Thursday, January 7, 2010

Triploid Colorado Checkered Whiptail

Aspidoscelis neotesselata in hand
The triploid Colorado checkered whiptail (Aspidoscelis neotesselata), a small lizard with a big name.

CNHP zoologist John Sovell took these photos in southeastern Colorado, which is home to a rare species of checkered whiptail lizard. Described as a separate species in 1997, CNHP tracks this unusual lizard under the name Aspidoscelis neotesselata. This population of triploid (having three sets of chromosomes instead of the usual two) animals is entirely made up of females, who are able to reproduce parthenogenetically. In parthenogenetic species, reproduction is asexual, and egg cells develop without having been fertilized by male gametes. Consequently, offspring are genetically identical with their mother.

Aspidoscelis neotesselata on the ground
This checkered whiptail is keeping a close eye on John.

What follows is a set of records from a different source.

(* ===== verification/Bundle.v ===== *)
(** The agent bundle ([src/fathom/core/deploy/bundle.py]): what a deployment spec may contain and the files generated from it.

    A generated file is its UTF-8 bytes.  The messages of the errors leave out the value they quote; [cpus] is the text of the
    float. *)

From stdpp Require Import gmap pretty.
From S2P Require Import Prelude PyStr PyDict Json PreviewPull.

Local Open Scope Z_scope.


Notation DeploymentError := string.

Definition nl : ascii := "010"%char.
Definition lf : string := String nl "".
Definition dq (s : string) : string := String "034" s +:+ String "034" "".

(** ** Regular expressions

    A pattern [^...$] accepts what it describes and that text followed by one newline. *)

Fixpoint unline (s : string) : string :=
  match s with
  | "" => ""
  | String c "" => if Ascii.eqb c nl then "" else s
  | String c s' => String c (unline s')
  end.

Definition re_line (P : string → bool) (s : string) : bool := P s || P (unline s).

Definition any_of (l : list ascii) (c : ascii) : bool := existsb (Ascii.eqb c) l.
Definition length_within (lo hi : nat) (s : string) : bool := (lo <=? String.length s)%nat && (String.length s <=? hi)%nat.

Definition host_id_char (c : ascii) : bool := is_alnum c || any_of ["."; "_"; "-"]%char c.
Definition _HOST_ID_RE : string → bool :=
  re_line (λ s, match s with
                | String c s' => is_alnum c && s_all host_id_char s' && (String.length s' <=? 56)%nat
                | "" => false
                end).

Definition host_or_ip_char (c : ascii) : bool := is_alnum c || any_of ["."; "_"; ":"; "-"]%char c.
Definition _HOST_OR_IP_RE : string → bool := re_line (λ s, s_all host_or_ip_char s && length_within 1 255 s).

Definition _SECRET_REF_RE : string → bool := re_line (λ s, s_all host_id_char s && length_within 1 128 s).

Definition validate_host_id (host_id : string) : result DeploymentError string :=
  if _HOST_ID_RE host_id then Ok host_id else Err "invalid host_id".

Definition validate_host_or_ip (value : string) : result DeploymentError string :=
  if _HOST_OR_IP_RE value then Ok value else Err "invalid host/IP".

(** ** Specs *)

Record ScopeMount := mk_mount { container_path : string; host_path : string; fullbit : bool }.

Definition _REMOTE_PROTOCOLS : list string := ["rclone"; "smb"; "sftp"].

Definition unsafe_char (c : ascii) : bool := (code c <? 32) || (127 <=? code c) && (code c <=? 159).

Definition _reject_yaml_unsafe (value field : string) : result DeploymentError () :=
  raise_if (s_any unsafe_char value || has_char "'" value) ("unsafe character in remote target " +:+ field).

Record RemoteTargetSpec := mk_remote {
  protocol : string; rt_host : string; remote_path : string; share : option string; rt_port : option Z; rt_username : option string;
  password_ref : option string; private_key_ref : option string; rt_verify : bool; lab_insecure : bool;
}.

Definition when_some {A} (o : option A) (f : A → result DeploymentError ()) : result DeploymentError () :=
  match o with Some x => f x | None => Ok () end.

(** The segments of a path that name its parent. *)
Definition check_segments (label val : string) : result DeploymentError () :=
  if bool_decide (val = "") then Ok () else
  _ ← raise_if (has_char "\" val) ("remote target " +:+ label +:+ " must not contain a backslash");
  raise_if (bool_decide (".." ∈ split_char "/" val)) ("remote target " +:+ label +:+ " must not contain a '..' segment").

Definition check_ref (ref : string) : result DeploymentError () := raise_if (negb (_SECRET_REF_RE ref)) "invalid secret reference".

(** [RemoteTargetSpec.__post_init__]. *)
Definition remote_post_init (t : RemoteTargetSpec) : result DeploymentError () :=
  _ ← raise_if (negb (bool_decide (protocol t ∈ _REMOTE_PROTOCOLS))) "unknown remote protocol";
  _ ← raise_if (bool_decide (rt_host t = "") || contains "://" (rt_host t) || s_any (any_of ["/"; "\"]%char) (rt_host t))
        "invalid remote host";
  _ ← raise_if (bool_decide (remote_path t = "")) "remote target remote_path must not be empty (use '/')";
  _ ← _reject_yaml_unsafe (rt_host t) "host";
  _ ← _reject_yaml_unsafe (remote_path t) "remote_path";
  _ ← raise_if (bool_decide (protocol t = "smb") && bool_decide (truthy (share t) = None)) "smb remote target requires a share";
  _ ← when_some (share t) (λ v, _reject_yaml_unsafe v "share");
  _ ← check_segments "remote_path" (remote_path t);
  _ ← when_some (share t) (check_segments "share");
  _ ← when_some (rt_username t) (λ v, _reject_yaml_unsafe v "username");
  _ ← raise_if (bool_decide (protocol t = "rclone") &&
                negb (bool_decide (truthy (password_ref t) = None) && bool_decide (truthy (private_key_ref t) = None)))
        "rclone target takes no credential references (uses rclone.conf)";
  _ ← when_some (password_ref t) check_ref;
  _ ← when_some (private_key_ref t) check_ref;
  _ ← when_some (rt_port t) (λ p, raise_if (negb ((1 <=? p) && (p <=? 65535))) "invalid port");
  raise_if (negb (rt_verify t) && negb (lab_insecure t)) "verify=False requires lab_insecure=True (security_constraints)".

Record BundleSpec := mk_spec {
  host_id : string; ingest_url : string; image : string; mounts : list ScopeMount; proxy_host_ip : string;
  remote_targets : list RemoteTargetSpec; mem_limit : string; cpus : string;
}.

Definition meta_char : ascii → bool := any_of [nl; "013"; "034"; " "]%char.

Definition check_url (url : string) : result DeploymentError () :=
  raise_if (negb (startswith "https://" url) || s_any meta_char url) "invalid ingest_url (https, no metachars)".

Definition check_mount_path (p : string) : result DeploymentError () :=
  raise_if (s_any (any_of [nl; "013"; ":"]%char) p || has_char "034" p) "unsafe character in scope path".

Definition check_mount (m : ScopeMount) : result DeploymentError () :=
  _ ← raise_if (negb (startswith "/" (container_path m)) || negb (startswith "/" (host_path m))) "scope mount paths must be absolute";
  _ ← check_mount_path (container_path m);
  check_mount_path (host_path m).

Fixpoint check_each {A} (f : A → result DeploymentError ()) (l : list A) : result DeploymentError () :=
  match l with
  | [] => Ok ()
  | x :: l => _ ← f x; check_each f l
  end.

(** [BundleSpec.__post_init__]. *)
Definition bundle_post_init (s : BundleSpec) : result DeploymentError () :=
  _ ← validate_host_id (host_id s);
  _ ← raise_if (negb (_HOST_OR_IP_RE (proxy_host_ip s))) "invalid proxy_host_ip";
  _ ← check_url (ingest_url s);
  _ ← raise_if (bool_decide (image s = "") || s_any meta_char (image s)) "invalid image";
  _ ← raise_if (bool_decide (mounts s = []) && bool_decide (remote_targets s = []))
        "bundle requires at least one scan scope mount or remote target";
  check_each check_mount (mounts s).

(** ** Rendering *)

Record MintedCert := mk_minted { common_name : string; key_pem : string; cert_pem : string; ca_cert_pem : string; fingerprint_sha1 : string }.

Notation AgentBundle := (list (string * string)).

Definition lines (l : list string) : string := PyStr.join lf l.

Definition _yaml_list (items : list string) : string := lines ((λ it, "  - " +:+ utf8 it) <$> items).

(** [value.replace("'", "''")]. *)
Fixpoint double_quotes (s : string) : string :=
  match s with
  | "" => ""
  | String c s' => if Ascii.eqb c "'" then "''" +:+ double_quotes s' else String c (double_quotes s')
  end.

Aspidoscelis neotesselata is found in juniper and pinyon-juniper woodland, arid, rocky canyons, rocky hillsides, shrubby areas, and open savannahs around the Arkansas, Huerfano, Apishapa, and Purgatoire rivers and their tributaries.

Aspidoscelis neotesselata showing long tail
In this photo, you can see where the "whiptail" part of the name comes from.